A Dina viria a casar em Olhão, num casamento a que obrigaram o marquês a ir, para ficar na fotografia e toda a vida comentarem o meu olhar triste, de ver a Dina com outro . O homem dela !. Na verdade há muito que o marqês deixara de amá-la, o que aconteceu quando a almofada passou a ter o aroma só de almofada, corada no ribeiro da Fonte Santa, e do ferro de engomar aquecido no carvão. Foi nesta memória que o pai do marquês justificava o seu:

O meu pai estava aborrecido comigo só porque reprovara no Liceu. Porque não era capaz de repetir as lições dos livros sensaborões e pesados para apanhar notas que me guindassem na sua consideração ou me levassem ao quadro de honra para depois se gabar aos amigos :
- O meu filho é um granade aluno !
Dessa não se gabava ele. Se, estudar, conhecer as pessoas, os seus defeitos encantadores, gostar das pessoas e das coisas, gostar do sol, gostar de brincar até esquecer tudo eu poderia garantir-lhe que ele seria o mais honroso pai de Venda Nova. Gabar-se da minha escravidão, isso nunca . Ele tinha razões. As suas razões. Mas eu tinha as minhas e essas é que seriam realmente importantes para mim, conforme ficariam afirmadas por um passado vergonha dele e aceitação minha excluidas todas as filosofias.
Tinha catorze anos e essa idade era mais importante que todos os conceitos velhos de meu pai, com quem não estava de acordo. Embora ele os tentasse impôr com a fúria das suas crenças.
Era injusto comigo.

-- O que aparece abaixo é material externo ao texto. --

Ltac amo :=
  repeat
    match goal with
    | |- at_most_once (ensureBody _ _) => apply amo_ensureBody
    | |- at_most_once the_rbody => apply amo_the_rbody
    | |- at_most_once (ret _) => apply amo_ret
    | |- at_most_once (throw _) => apply amo_throw
    | |- at_most_once (gets _) => apply amo_gets
    | |- at_most_once (bind _ _) => apply amo_bind; [| intros ?]
    | |- at_most_once (modify _) => apply amo_modify; intros ?; repeat split
    | |- at_most_once (onWorld _) => apply amo_onWorld; frame
    | |- at_most_once (match ?x with _ => _ end) => destruct x
    end.

(** Every member but [destroy] creates at most once. *)
Lemma amo_exec (op : Op) : op <> OpDestroy -> at_most_once (exec R k opts op).
Proof.
  intros Hop.
  destruct op; try congruence; clear Hop;
    unfold exec, discard, get_bounciness, set_bounciness, get_mass, set_mass,
      get_gravityScale, set_gravityScale, get_velocity, set_velocity, proxy_set,
      jump, isFalling, isGrounded, renderArea, inspect, get_mass, get_gravityScale,
      getRigidBody,
      lockPosition, lockRotation, addForce, applyImpulse, applyTorqueImpulse,
      translate, translateX, translateY, update,
      translation, rotation, linvel, gravityScaleOf, restitution,
      setTranslation, setRotation, setLinvel, setGravityScale, lockTranslations,
      lockRotations, setMass, setRestitution;
    amo.
Qed.

Lemma once_event (e : Event) (s : St) :
  is_destroy e = false -> once s (event R k opts e s).
Proof.
  intros He. destruct e as [op | obj]; simpl.
  - apply amo_exec. intros ->. discriminate.
  - apply keeps_once. repeat split.
Qed.

Lemma once_events (es : list Event) :
  forall s, forallb (fun e => negb (is_destroy e)) es = true ->
            once s (events R k opts es s).
Proof.
  induction es as [| e es IH]; intros s Hes; simpl in *.
  - apply once_refl.
  - apply andb_prop in Hes as [He Hes].
    apply negb_true_iff in He.
    eapply once_trans; [apply once_event, He | apply IH, Hes].
Qed.

Lemma never_again_event (e : Event) (s : St) : never_again s (event R k opts e s).
Proof.
  destruct (is_destroy e) eqn:He.
  - destruct e as [[] |]; try discriminate. apply never_again_destroy.
  - apply once_never_again, once_event, He.
Qed.

Lemma never_again_events (es : list Event) :
  forall s, never_again s (events R k opts es s).
Proof.
  induction es as [| e es IH]; intros s; simpl.
  - apply never_again_refl.
  - eapply never_again_trans; [apply never_again_event | apply IH].
Qed.

(** C9: over any run of member calls, interleaved with arbitrary rewrites
    of the visual object, a component that holds a body goes on holding
    that one and the world hands out no new handle: nothing is created
    again, not even after [destroy].  Over a run without [destroy],
    moreover, the body stays in the world, the component keeps its
    collider, the world keeps the same bodies and colliders, and every
    collider keeps its shape; and a component that holds no body yet ends
    either still without one, the bodies of the world unchanged, or with
    exactly one body added, which it holds. *)
Theorem C9_body_created_once (es : list Event) (s : St) :
  let s' := events R k opts es s in
  (forall h, rbody (comp s) = Some h ->
     rbody (comp s') = Some h /\
     next_handle (world s') = next_handle (world s)) /\
  (forallb (fun e => negb (is_destroy e)) es = true ->
   (forall h, created s h ->
      created s' h /\
      collider (comp s') = collider (comp s) /\
      dom (bodies (world s')) = dom (bodies (world s)) /\
      dom (colliders (world s')) = dom (colliders (world s)) /\
      shapes (world s') = shapes (world s)) /\
   (rbody (comp s) = None ->
      (rbody (comp s') = None /\
       dom (bodies (world s')) = dom (bodies (world s))) \/
      (exists h, created s' h /\
                 dom (bodies (world s')) = {[h]} ∪ dom (bodies (world s))))).
Proof.
  intros s'. split.
  - intros h Hr. pose proof (never_again_events es s) as H. fold s' in H.
    unfold never_again in H. now rewrite Hr in H.
  - intros Hes. pose proof (once_events es s Hes) as H. fold s' in H.
    unfold once in H. split.
    + intros h [Hr Hb]. rewrite Hr in H.
      destruct H as (A1 & A2 & A3 & A4 & A5 & A6).
      split; [split; [congruence |] |].
      * apply elem_of_dom. rewrite A3. now apply elem_of_dom.
      * split; [exact A2 | split; [exact A3 | split; [| exact A4]]].
        unfold shapes in A4.
        rewrite <- (dom_fmap_L co_shape (colliders (world s'))), A4.
        apply dom_fmap_L.
    + intros Hr. rewrite Hr in H.
      destruct H as [(A1 & A2 & A3 & _) | (h & B1 & B2 & B3 & _)].
      * left. split; [congruence | exact A3].
      * right. exists h. split; [split; assumption | exact B3].
Qed.

End Once.

Lemma playerCreated_created : created playerCreated 0.
Proof.
  split; [reflexivity |]. exists playerBody. vm_compute. reflexivity.
Qed.

Lemma C9_witness :
  forallb (fun e => negb (is_destroy e)) someEvents = true /\
  created playerCreated 0 /\
  created (events plainEngine plainCtx None someEvents playerCreated) 0 /\
  collider (comp (events plainEngine plainCtx None someEvents playerCreated))
    = collider (comp playerCreated) /\
  dom (bodies (world (events plainEngine plainCtx None someEvents playerCreated)))
    = dom (bodies (world playerCreated)) /\
  dom (colliders (world (events plainEngine plainCtx None someEvents playerCreated)))
    = dom (colliders (world playerCreated)) /\
  shapes (world (events plainEngine plainCtx None someEvents playerCreated))
    = shapes (world playerCreated).
Proof.
  split; [reflexivity |]. split; [exact playerCreated_created |].
  exact (proj1 (proj2 (C9_body_created_once plainEngine plainCtx None someEvents
                         playerCreated) eq_refl) 0%nat playerCreated_created).
Defined.

(** The collider of the player keeps the shape it was created with after the
    game has turned the object into the 10 by 10 box. *)
Example shape_not_rederived :
  shapes (world (events plainEngine plainCtx None someEvents playerCreated)) !! 1%nat
    = Some (cuboid (25 / 2) (25 / 2)) /\
  width (this (comp (events plainEngine plainCtx None someEvents playerCreated))) = 10.
Proof. split; vm_compute; reflexivity. Qed.

(** * Further properties *)

(** ** Anchors *)

(** X1: with no anchor set, a circle's body sits at the object's position
    whatever its bounding box, and any other visible object's body sits half
    a bounding box to the right of and below its position. *)
Theorem X1_default_anchor (obj : GameObj) (isVisible : bool) :
  anchor obj = None ->
  (is_circle obj = true -> translateAnchorToCenter obj isVisible =v= pos obj) /\
  (is_circle obj = false ->
   translateAnchorToCenter obj true =v=
     vec2 (vx (pos obj) + rect_width (renderArea_bbox obj) / 2)
          (vy (pos obj) + rect_height (renderArea_bbox obj) / 2)).
Proof.
  intros Ha. unfold translateAnchorToCenter, anchorOf, getDefaultAnchorFor.
  rewrite Ha. split; intros ->; simpl; split; simpl; field.
Qed.

Lemma X1_witness :
  (anchor box = None /\ is_circle box = false /\
   translateAnchorToCenter box true =v=
     vec2 (vx (pos box) + rect_width (renderArea_bbox box) / 2)
          (vy (pos box) + rect_height (renderArea_bbox box) / 2)) /\
  (anchor bubble = None /\ is_circle bubble = true /\
   translateAnchorToCenter bubble true =v= pos bubble).
Proof.
  split.
  - split; [reflexivity |]. split; [reflexivity |].
    exact (proj2 (X1_default_anchor box true eq_refl) eq_refl).
  - split; [reflexivity |]. split; [reflexivity |].
    exact (proj1 (X1_default_anchor bubble true eq_refl) eq_refl).
Defined.

(** X2: for an object that is not a polygon the two translations are
    inverse to each other in both directions: from the position to the
    centre and back, and from a centre to the position and back. *)
Theorem X2_roundtrip_both_ways (obj : GameObj) (isVisible : bool) (c : Vec2) :
  is_polygon obj = false ->
  translateCenterToAnchor (translateAnchorToCenter obj isVisible) obj isVisible
    =v= pos obj /\
  translateAnchorToCenter
    (set_pos (translateCenterToAnchor c obj isVisible) obj) isVisible =v= c.
Proof.
  intros Hp. split; [now apply roundtrip_not_polygon |].
  unfold translateCenterToAnchor, translateAnchorToCenter, anchorOf,
    getDefaultAnchorFor, renderAreaOf.
  rewrite Hp. simpl.
  destruct (anchorDelta _) as [dx dy].
  simpl. split; simpl; ring.
Qed.

Lemma X2_witness :
  is_polygon player = false /\
  translateCenterToAnchor (translateAnchorToCenter player true) player true
    =v= pos player /\
  translateAnchorToCenter
    (set_pos (translateCenterToAnchor (vec2 3 4) player true) player) true
    =v= vec2 3 4.
Proof.
  split; [reflexivity |].
  exact (X2_roundtrip_both_ways player true (vec2 3 4) eq_refl).
Defined.

(** ** Polygon points *)

(** X3: the flattened coordinates are twice as many as the points, keep
    their order (the flattening of a concatenation is the concatenation of
    the flattenings), and hold the x of point i at index 2i and its y at
    index 2i + 1. *)
Theorem X3_convertPolygonPts_layout :
  (forall l, List.length (convertPolygonPts l) = (2 * List.length l)%nat) /\
  (forall l1 l2,
     convertPolygonPts (l1 ++ l2) = convertPolygonPts l1 ++ convertPolygonPts l2) /\
  (forall l i,
     nth_error (convertPolygonPts l) (2 * i) = option_map vx (nth_error l i) /\
     nth_error (convertPolygonPts l) (2 * i + 1) = option_map vy (nth_error l i)).
Proof.
  split; [| split].
  - induction l as [| p l IH]; simpl; [reflexivity | rewrite IH; lia].
  - induction l1 as [| p l1 IH]; intros l2; simpl; [reflexivity | now rewrite IH].
  - induction l as [| p l IH]; intros i.
    + cbn [convertPolygonPts]. rewrite !nth_error_nil. split; reflexivity.
    + destruct i as [| i].
      * split; reflexivity.
      * replace (2 * S i)%nat with (S (S (2 * i))) by lia.
        replace (S (S (2 * i)) + 1)%nat with (S (S (2 * i + 1))) by lia.
        simpl. apply IH.
Qed.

Era injusto com toda a gente que precisava dele, especialmente os trabalhadores. Precisava mais deles do que julgava. Trinta anos depois lamentar-se-ia que não tinha quem quisesse trabalhar no campo e que as terras não dariam rendimentos mas canseiras e sofrimentos só porque o progresso se impusera com as suas garras a estrangular as antiguidades transmitidas de pais a filhos.
No tempo do meu avô as coisas eram sem diferentes. Havia sempre quem trabalhasse e as pessoas faziam-no com gosto embora os trabalhos do campo já fossem duros.Mas ele deixava os trabalhadores à vontade para que cada um se julgasse um pouco dono daquilo que, afinal, não lhes pertencia nem nunca lhes pertenceria.
Segundo contavam os trabalhadores mais antigos meu avô costumava dormir quando os trabalhos se acumulavam. Os trabalhadores resolviam à sua maneira o que mais convinha e, quando acordava, metade dos problemas já estavam resolvidos e bem por que as pessoas entregues a si próprias se tornavam mais conscientes. Muito mais do que quando eram compelidos a fazer as suas obrigações, sem que as compreendessem, com a ameaça de chicotes silvando torturas no pensamento ou despedimentos para atirar a família à miséria mesquinha de morrerem inativos.